A Grieving Mother's Attempt to Live Each Day to Its Fullest
Monday, January 2, 2012
Fresh Tears
It seems I have had buckets of fresh tears for over a month now...anticipating the holidays, the final weeks of the year, re-living the drama and trauma of what December has come to mean, CANCER, dying, living, crying. Just when I felt as though there could be no more, there they came, and still do. I even awakened to streaming tears from a gut wrenched body, proving, once again, that though we remain focused, poised and strong, the heart knows what it knows. Simply put, I/we cannot escape what is within.
Fresh tears pour and with them comes release. Clarity. New images. Objectivity. Reflection. They are good for the soul, so it is said. I am finding that to be true. However, I do suppress them at times. I am not sure why. Perhaps it's because they don't always come at the "right" time, or someone else is present, and I don't want to cause them more pain.

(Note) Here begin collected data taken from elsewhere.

(** [zeroize] gives back every block the cache holds, recycled ones included, each
    overwritten in full, and leaves an empty cache. *)
Lemma zeroize_spec c :
  let '(c', freed) := zeroize c in
  c' = fst (reset c) /\ freed = zeroize_block <$> all_blocks c /\ Forall scrubbed freed.
Proof.
  unfold zeroize, reset, all_blocks. cbn. split; [done|].
  assert (H : zeroize_blocks (keys_blocks c) ++ zeroize_blocks (values_blocks c) ++
    zeroize_blocks (free_keys c) ++ zeroize_blocks (free_values c) =
    zeroize_block <$> (keys_blocks c ++ values_blocks c ++ free_keys c ++ free_values c)) by (unfold zeroize_blocks; by rewrite !fmap_app).
  rewrite H. split; [done|]. apply Forall_fmap, Forall_true. intros b. apply zeroize_block_scrubbed.
Qed.

(** Eviction hands blocks back without zeroizing them once the free list is full: nine
    blocks dropped at once free the last pair with the request's rows in it. *)
Definition nine_blocks : list op := replicate 144 (Append [7%N] [8%N]) ++ [EvictBefore 144].

Example eviction_frees_unscrubbed : exists c,
  run nine_blocks (new_kv 1 1) = Some (c, [replicate 16 7%N; replicate 16 8%N]).
Proof. eexists. vm_compute. reflexivity. Qed.

Module Witness.

Lemma kv_cache_refines_window_witness :
  let ops := replicate 40 (Append [7%N] [8%N]) ++ [EvictBefore 35; Append [9%N] [10%N]] in
  exists c freed, run ops (new_kv 1 1) = Some (c, freed) /\
    let w := spec_run ops in
    seq_len c = length (tokens w) /\ floor w <= seq_len c /\
    (forall i k v, tokens w !! i = Some (k, v) -> floor w <= i -> key c i = Some k /\ value c i = Some v) /\
    (forall i, i < floor w -> key c i = None /\ value c i = None) /\
    16 * num_blocks c <= seq_len c - floor w + 15 /\
    free_blocks c <= FREE_BLOCKS_CAP.
Proof. apply (kv_cache_refines_window 1 1). repeat constructor. Defined.

End Witness.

Perhaps they come in a moment when everyone is opening their Christmas gift and there is laughter. Of course, I wouldn't, couldn't, change the tone with my fresh tears. So, I suppress, I push them down. I wait. I finally cry the fresh tears, not because I am weak, but because I have been strong for too long.
What do I see beyond the tears? What do I feel? Yes, the pain, the ache, the longing, the indescribable sorrow of having lost my daughter far too soon. I see the images, although I try not to, of her final weeks, days, hours, that we now walk through in this new year. I have worked too hard for FIVE years to let this life pass me by, or to not use the tears to my advantage, so I look through the clear liquids of my soul, I focus, and I see her, her sister, laughing, laying in bed every Christmas morning of her 21 years, of her image, through cancer, yet eating and laughing, and making sure she went out for that "last" dinner out, toasting the new year with her friends in her hospital room, smiling at her aunt as she had to leave that one last time, feeling so honored to have her family and friends lay hands on her in prayer, and I even see snippets of a little girl, a ten pound baby, one who slept and ate from the minute she was born, and who had a zest for life like no other I have ever seen. I can see clearly now, through fresh tears.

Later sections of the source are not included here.